Researchers sought to combat a longstanding obstacle for stem cell therapy in neurological disease of keeping cells alive when testing them in pre-clinical animal models. Many scientists have relied on immunosuppressant medications to keep the animals’ immune systems from rejecting stem cells, Chen says, but they eventually fail and torpedo the process.
“In many of these experiments, we would only see around a third of animals have cells survive and have no way to interpret the results,” he said. “It gets expensive in stem cell therapy to conduct these experiments and not have the cells survive.”
Traditional immunosuppressant drugs are less selective than monoclonal antibodies, which, in this study, targeted two immune proteins.
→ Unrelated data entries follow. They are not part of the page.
(** A settlement that means success is written when the operation is there to be
    settled, or throws. *)
Lemma finalize_success context decision w b w' :
  is_success decision = true → claimable context (config_of decision) (w_db w) = true →
  candidate_pending context decision (w_db w) →
  finalize context decision w = (inr b, w') → b = true.
Proof.
  intros Hs Hc Hp E. destruct b; [done|exfalso].
  assert (HN : settle_decision context decision w = (inr None, w')).
  { destruct decision; simpl in Hs; try done; unfold finalize in E;
      apply bind_inr in E as (o & w1 & E1 & E2); (destruct o as [o|];
      [by apply bind_inr in E2 as (? & ? & _ & [? _]%ret_inr)|by apply ret_inr in E2 as [_ ->]]). }
  clear E. unfold settle_decision, try_catch in HN.
  destruct (transaction _ w) as [[e|o] w1] eqn:E.
  - case_bool_decide as He; [subst e|by unfold throw in HN].
    apply transaction_throws in E as [[w2 E]|?]; [by eapply success_not_stale|done].
  - injection HN as -> ->. apply transaction_inr in E as (w2 & E & _).
    destruct decision; simpl in Hs; try done; simpl in E; unfold promote, finalizeRemove in E;
      apply bind_inr in E as (cl & w3 & [-> [f ->]]%claim_inr & E); simpl in *; rewrite Hc in E;
      simpl in E; unwind.
Qed.

(** ** What recovery may do

    One step of a pass over a host: reading the host, writing to the audit trail,
    or settling one of the operations [ops] that were listed, that nobody holds
    and that is still open, by what the reading that just ended shows. *)

Definition passes (hostId : string) (d d' : DB) : Prop :=
  ∃ w r w', resync hostId w = (r, w') ∧ w_db w = d ∧ w_db w' = d'.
The antibodies have only been analyzed in a handful of stem cell therapy studies for the nervous system. However, this study tracked cell survival for as long as eight months—one of the longest time points published for stem cells in the brain and spinal cord.
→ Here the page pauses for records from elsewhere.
Lemma runOperation_cases op w r w' :
  runOperation op w = (r, w') →
  ∃ w1, w_db w1 = w_db w ∧ (w_outbox w1 = w_outbox w ∨ w_outbox w1 = w_outbox w ++
      [{| sent_agent := dispatched_agentId op; sent_capability := CAPABILITY (dispatched_operation op);
          sent_plan := dispatched_payload op; sent_db := w_db w |}]) ∧
    (mute w1 w' ∧ (∃ e, r = inl e) ∨
     (∃ e, r = inl e ∧ reconcileAndFinalize (pending_of op) w1 = (inl e, w')) ∨
     ∃ decision failure w2, reconcileAndFinalize (pending_of op) w1 = (inr decision, w2) ∧
       report op decision failure w2 = (r, w')).
Proof.
  intros E. unfold runOperation in E. set (asked := try_catch _ _) in E.
  assert (Ha : ∃ x w1, asked w = (inr x, w1) ∧ ∃ r0, request (dispatched_agentId op)
    (CAPABILITY (dispatched_operation op)) (dispatched_payload op) w = (r0, w1)).
  { unfold asked, try_catch, mbind, M_bind.
    destruct (request _ _ _ w) as [[e|p] w1]; [|by eauto 6]. destruct (mem _ _); by eauto 6. }
  destruct Ha as (x & w1 & Ex & r0 & [Hd Ho]%request_cases).
  rewrite (run_bind _ _ _ _ _ Ex) in E. exists w1. split_and!; [done|done|].
  destruct x as [code|failure].
  - left. split; [by apply (framed_run _ _ _ _ _ (outcomeUnknown_mute _ _)) in E|].
    unfold outcomeUnknown in E. by apply bind_throws in E as (? & _ & ?); [|eexists].
  - right. apply bind_cases in E as [(e & -> & E)|(decision & w2 & E2 & E)]; [left|right]; eauto.
Qed.

(** The actions after a settlement: the one it is about is closed. *)
Lemma settled_closes op d decision at_ aid a d' :
  db_ok d → pending_actionId op = Some aid → aid ≠ "" → actions d !! aid = Some a →
  is_no_action decision = false → untrailed d' = untrailed (settled (context_at op d) decision at_ d) →
  actions d' = <[aid := finish (decision_status decision)
    (decision_code (pending_operation op) decision) at_ a]> (actions d).
Proof.
  intros Hok Hid Hne Ha Hn Hd. apply (f_equal actions) in Hd. simpl in Hd. rewrite Hd.
  rewrite settled_actions by done. apply map_eq. intros i.
  rewrite (finished_lookup _ _ _ _ _ aid) by done. simpl. case_bool_decide as Hi.
  - subst i. by rewrite Ha, lookup_insert_eq.
  - by rewrite lookup_insert_ne.
Qed.

Lemma unaudited_untrailed d d' : unaudited d = unaudited d' → untrailed d = untrailed d'.
Proof.
  intros E. change ((unaudited d) <| events := ∅ |> = (unaudited d') <| events := ∅ |>). by rewrite E.
Qed.

(** Dispatching an operation whose action is open: nothing is concluded and it is
    still open, or it was settled as a reading of the host says; and a call that
    comes back with a value was settled as a success. *)
Lemma runOperation_established op aid a w r w' :
  db_ok (w_db w) → dispatched_actionId op = Some aid → aid ≠ "" →
  actions (w_db w) !! aid = Some a → is_open a = true → runOperation op w = (r, w') →
  (∃ e, r = inl e) ∧ actions (w_db w') = actions (w_db w) ∨
  ∃ decision d, established (pending_of op) decision (w_db w) d ∧
    untrailed (w_db w') = untrailed d ∧
    ∀ out, r = inr out → is_success decision = true ∧
      managed_actionId out = aid ∧ managed_containerId out = dispatched_containerId op ∧
      managed_dockerId out =
        (r ← containers (w_db w') !! dispatched_containerId op; container_dockerId r).
Proof.
  intros Hok Haid Hne Ha Ho E.
  apply runOperation_cases in E as (w1 & Hd & _ & [[Hm Hr]|[(e & -> & E)|(decision & failure & w2 & E & Er)]]).
  - left. split; [done|]. apply mute_keeps in Hm as [-> _]. by rewrite Hd.
  - rewrite <-Hd in *. eapply reconcile_established in E as [[Hact _]|(decision & He & _)];
      [left; by eauto| |done..].
    right. exists decision, (w_db w'). by split_and!.
  - rewrite <-Hd in *. apply (framed_run _ _ _ _ _ (report_mute _ _ _)) in Er as Hm.
    assert (Ht : untrailed (w_db w') = untrailed (w_db w2)) by apply Hm.
    apply mute_keeps in Hm as (Ham & Hcm & _).
    assert (Hout : ∀ out, r = inr out → is_success decision = true ∧ managed_actionId out = aid ∧
      managed_containerId out = dispatched_containerId op ∧ managed_dockerId out =
        (r ← containers (w_db w') !! dispatched_containerId op; container_dockerId r)).
    { intros out ->. apply report_inr in Er as (Hs & H1 & H2 & H3 & _). rewrite Haid in H1.
      split_and!; try done. by rewrite Hcm. }
    eapply reconcile_established in E as [[Hact Hs]|(decision' & He & Hx)]; [| |done..].
    + left. split; [|congruence]. destruct r as [e|out]; [by eauto|].
      destruct (Hout out eq_refl) as [Hf _]. by rewrite (Hs decision eq_refl) in Hf.
    + right. rewrite <-(Hx decision eq_refl) in He. by exists decision, (w_db w2).
Qed.

(** *** A reading adds no configuration *)

Definition shrinks : relation DB := λ d d',
  containerDesiredConfigs d' ⊆ containerDesiredConfigs d.

#[local] Instance shrinks_preorder : PreOrder shrinks.
Proof. unfold shrinks. split; [by intros d|]. intros d1 d2 d3 H1 H2. by etrans. Qed.

#[local] Hint Extern 3 (framed (on_db shrinks) (insert_into _)) =>
  apply framed_insert; [apply _|intros; unfold shrinks; reflexivity] : frames.
#[local] Hint Extern 3 (framed (on_db shrinks) (update_id _ _)) =>
  apply framed_update; [apply _|intros; unfold shrinks; reflexivity] : frames.
#[local] Hint Extern 3 (framed (on_db shrinks) (delete_from _)) =>
  apply framed_delete; [apply _|intros d; unfold shrinks; simpl;
    first [reflexivity|apply drop_rows_subseteq]] : frames.

Lemma sync_shrinks agentId : framed (on_db shrinks) (sync agentId).
Proof. open_sync. frame. Qed.

Lemma passes_shrinks hostId d d' : passes hostId d d' → shrinks d d'.
Proof.
  intros (w & r & w' & E & <- & <-). pose proof sync_shrinks as Hs.
  assert (Hf : framed (on_db shrinks) (resync hostId)) by (unfold resync; frame).
  by apply (framed_run _ _ _ _ _ Hf) in E.
Qed.

Lemma passes_ok hostId d d' : passes hostId d d' → actions d' = actions d ∧ (db_ok d → db_ok d').
Proof. intros (w & r & w' & E & <- & <-). by apply resync_decided in E. Qed.

(** At most one configuration of a container is pending. *)
Lemma pending_unique d i j c c' :
  db_ok d → containerDesiredConfigs d !! i = Some c → containerDesiredConfigs d !! j = Some c' →
  config_state c = "pending" → config_state c' = "pending" →
  config_containerId c = config_containerId c' → i = j.
Proof.
  intros Hok Hi Hj Hc Hc' Hcc. destruct (db_ok_rows (R := DesiredConfig) _ Hok) as [_ Hu].
  rewrite Forall_forall in Hu.
  refine (Hu ("container_desired_pending_unique", _) _ i j c c' [config_containerId c] Hi Hj _ _);
    [by right; left| |]; simpl; rewrite bool_decide_eq_true_2 by done; [done|by rewrite Hcc].
Qed.

(** What a promotion leaves: the container that was read runs the candidate, and
    the candidate is what the container is meant to be. *)
Lemma established_promoted op decision d0 d cid cfg :
  db_ok d0 → established op decision d0 d → is_success decision = true →
  pending_operation op ≠ remove →
  containerDesiredConfigs d0 !! cid = Some cfg → config_state cfg = "pending" →
  config_containerId cfg = pending_containerId op →
  containerDesiredConfigs d !! cid = Some (promoted_config cfg) ∧
  ∃ row docker, containers d !! pending_containerId op = Some row ∧
    container_dockerId row = Some docker ∧ docker ≠ "" ∧
    container_observedDesiredConfigId row = Some cid.
Proof.
  intros Hok (complete & read & at_ & Hp & _ & -> & Hn & Hu) Hs Hop Hcid Hpend Hcont.
  pose proof (passes_shrinks _ _ _ Hp) as Hsub. apply passes_ok in Hp as [_ Hok1].
  specialize (Hok1 Hok).
  pose proof (classifyRecovery_sound (evidence (pending_operation op)
    (containers read !! pending_containerId op)
    (select_where (config_of_container (pending_containerId op)) read) complete)) as Hspec.
  unfold decision_at in *. destruct (classifyRecovery _) as [id| | | | | |]; simpl in Hs; try done;
    simpl in Hspec; [|by destruct Hspec as (_ & ? & _)].
  destruct Hspec as (_ & _ & Hne & Hpid & docker & Hcl).
  apply fmap_Some in Hpid as (c0 & Hf & ->). apply find_first_Some in Hf as [Hin Hst].
  apply bool_decide_eq_true in Hst. apply elem_of_select_where in Hin as [[j Hj] Hc0].
  apply bool_decide_eq_true in Hc0. simpl in Hj.
  assert (Hk : config_id c0 = j) by exact (proj1 (db_ok_rows (R := DesiredConfig) _ Hok1) _ _ Hj).
  assert (j = cid) as ->.
  { eapply pending_unique; [exact Hok|by eapply lookup_weaken|exact Hcid|done|done|congruence]. }
  assert (c0 = cfg) as -> by (eapply lookup_weaken in Hj; [|exact Hsub]; congruence).
  rewrite Hk in *. pose proof (f_equal containerDesiredConfigs Hu) as Hcfg.
  apply (f_equal containers) in Hu. simpl in Hu, Hcfg. rewrite finished_configs in Hcfg. rewrite Hcfg, Hu.
  split.
  - simpl. apply promoted_configs_lookup; [done|].
    apply (pending_config_true _ _ _ (db_ok_rows (R := DesiredConfig) _ Hok1) Hj Hpend).
  - rewrite finished_containers. simpl.
    destruct (containers read !! _) as [row|]; [|done]. unfold evidence, claims_of in Hcl. simpl in Hcl.
    destruct (truthy (container_dockerId row)) eqn:Et; [|done].
    apply truthy_Some in Et as (x & Hx & Hxne). exists row, x. by simplify_eq.
Qed.

(** What a finished removal leaves: nothing. *)
Lemma established_removed op decision d0 d :
  db_ok d0 → established op decision d0 d → is_success decision = true →
  pending_operation op = remove → containers d !! pending_containerId op = None.
Proof.
  intros Hok (complete & read & at_ & Hp & _ & -> & Hn & Hu) Hs Hop.
  apply passes_ok in Hp as [_ Hok1]. specialize (Hok1 Hok).
  pose proof (classifyRecovery_sound (evidence (pending_operation op)
    (containers read !! pending_containerId op)
    (select_where (config_of_container (pending_containerId op)) read) complete)) as Hspec.
  unfold decision_at in *. destruct (classifyRecovery _); simpl in Hs; try done; simpl in Hspec;
    [by destruct Hspec as (_ & ? & _)|].
  apply (f_equal containers) in Hu. simpl in Hu. rewrite finished_containers in Hu. rewrite Hu. simpl.
  rewrite lookup_drop_rows. destruct (containers read !! _) as [row|] eqn:Er; simpl; [|done].
  pose proof (proj1 (db_ok_rows (R := Container) _ Hok1) _ _ Er) as Hk. simpl in Hk.
  unfold of_container. by rewrite bool_decide_eq_true_2.
Qed.

Section theorems.
Context `{AesGcm} (box : list ascii).

(** The action a call opened, for the operation it asked for. *)
Definition opened (c : Command) (op : PendingOperation) (aid : string) (a : Action) : Prop :=
  pending_operation op = command_operation c ∧ pending_actionId op = Some aid ∧
  action_status a = Action_running ∧ action_capability a = CAPABILITY (command_operation c) ∧
  action_targetType a = Some "container" ∧ action_targetId a = Some (pending_containerId op).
“This study lays the groundwork for understanding how transplanted stem cells integrate into the brain,” says senior author Eva Feldman, M.D., Ph.D., James W. Albers Distinguished Professor at U-M, the Russell N. DeJong Professor of Neurology and director of the NeuroNetwork for Emerging Therapies at Michigan Medicine.
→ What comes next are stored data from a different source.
#[local] Hint Resolve reconcile_actions audit_action_actions events_actions : frames.

(** A success that was recorded, or a database that failed. *)
Lemma succeed_cases aid a operation target actor context result w r w' :
  db_ok (w_db w) → actions (w_db w) !! aid = Some a →
  succeed aid operation target actor context result w = (r, w') →
  (∃ e, r = inl e ∧ error_code e = None) ∧
    (actions (w_db w') = actions (w_db w) ∨
     actions (w_db w') = <[aid := close_as Action_succeeded (action_errorCode a) (w_now w) a]> (actions (w_db w))) ∨
  ∃ out, r = inr out ∧ action_outcome_id out = aid ∧ action_outcome_status out = Action_succeeded ∧
    actions (w_db w') = <[aid := close_as Action_succeeded (action_errorCode a) (w_now w) a]> (actions (w_db w)).
Proof.
  intros Hok Ha E. unfold succeed in E.
  apply bind_cases in E as [(e & -> & E)|(t & w1 & [-> ->]%now_inr & E)]; [done|].
  apply bind_cases in E as [(e & -> & E)|(l & w2 & E2 & E)].
  { left. split; [exists e; split; [done|exact (plain_update_id _ _ _ _ _ E)]|left].
    unfold update_id, update, statement in E. destruct (next_fault w); [by simplify_eq|].
    destruct (update_where _ _ _) as [|[]]; by simplify_eq. }
  eapply update_action in E2; [|done..].
  assert (Hclose : close_as Action_succeeded (action_errorCode a) (w_now w) a =
    a <| action_status := Action_succeeded |> <| action_completedAt := Some (w_now w) |>) by (by destruct a).
  rewrite Hclose.
  match type of E with ?m ?v = _ => assert (Hf : framed same_actions m) by frame; assert (Hp : plain m) end.
  { apply plain_bind; [apply plain_audit|intros ?]. apply plain_bind; [apply plain_event|intros ?].
    apply plain_bind; [apply plain_reconcile|intros ?]. done. }
  rewrite <-E2. apply (framed_run _ _ _ _ _ Hf) in E as Hact. destruct r as [e|out].
  - left. split; [exists e; split; [done|by eapply Hp]|]. right. exact Hact.
  - right. exists out. do 3 apply bind_inr in E as (? & ? & _ & E). apply ret_inr in E as [-> _].
    by split_and!.
Qed.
“Our new findings continue to support advancing stem cell therapies into human clinical trials,” Feldman said. “Stem cell therapy remains a beacon of hope for neurological diseases.”
Monoclonal antibody‐mediated immunosuppression enables long‐term survival of transplanted human neural stem cells in mouse brain
As the field of stem cell therapy advances, it is important to develop reliable methods to overcome host immune responses in animal models. This ensures survival of transplanted human stem cell grafts and enables predictive efficacy testing. Immunosuppressive drugs derived from clinical protocols are frequently used but are often inconsistent and associated with toxic side effects. Here, using a molecular imaging approach, we show that immunosuppression targeting costimulatory molecules CD4 and CD40L enables robust survival of human xenografts in mouse brain, as compared to conventional tacrolimus and mycophenolate mofetil.
Human neural stem cells were modified to express green fluorescent protein and firefly luciferase. Cells were implanted in the fimbria fornix of the hippocampus and viability assessed by non-invasive bioluminescent imaging. Cell survival was assessed using traditional pharmacologic immunosuppression as compared to monoclonal antibodies directed against CD4 and CD40L. This paradigm was also implemented in a transgenic Alzheimer’s disease mouse model.
Graft rejection occurs within 7 days in non-immunosuppressed mice and within 14 days in mice on a traditional regimen. The addition of dual monoclonal antibody immunosuppression extends graft survival past 7 weeks (p < .001) on initial studies. We confirm dual monoclonal antibody treatment is superior to either antibody alone (p < .001). Finally, we demonstrate robust xenograft survival at multiple cell doses up to 6 months in both C57BL/6J mice and a transgenic Alzheimer’s disease model (p < .001). The dual monoclonal antibody protocol demonstrated no significant adverse effects, as determined by complete blood counts and toxicity screen.
This study demonstrates an effective immunosuppression protocol for preclinical testing of stem cell therapies. A transition towards antibody-based strategies may be advantageous by enabling stem cell survival in preclinical studies that could inform future clinical trials.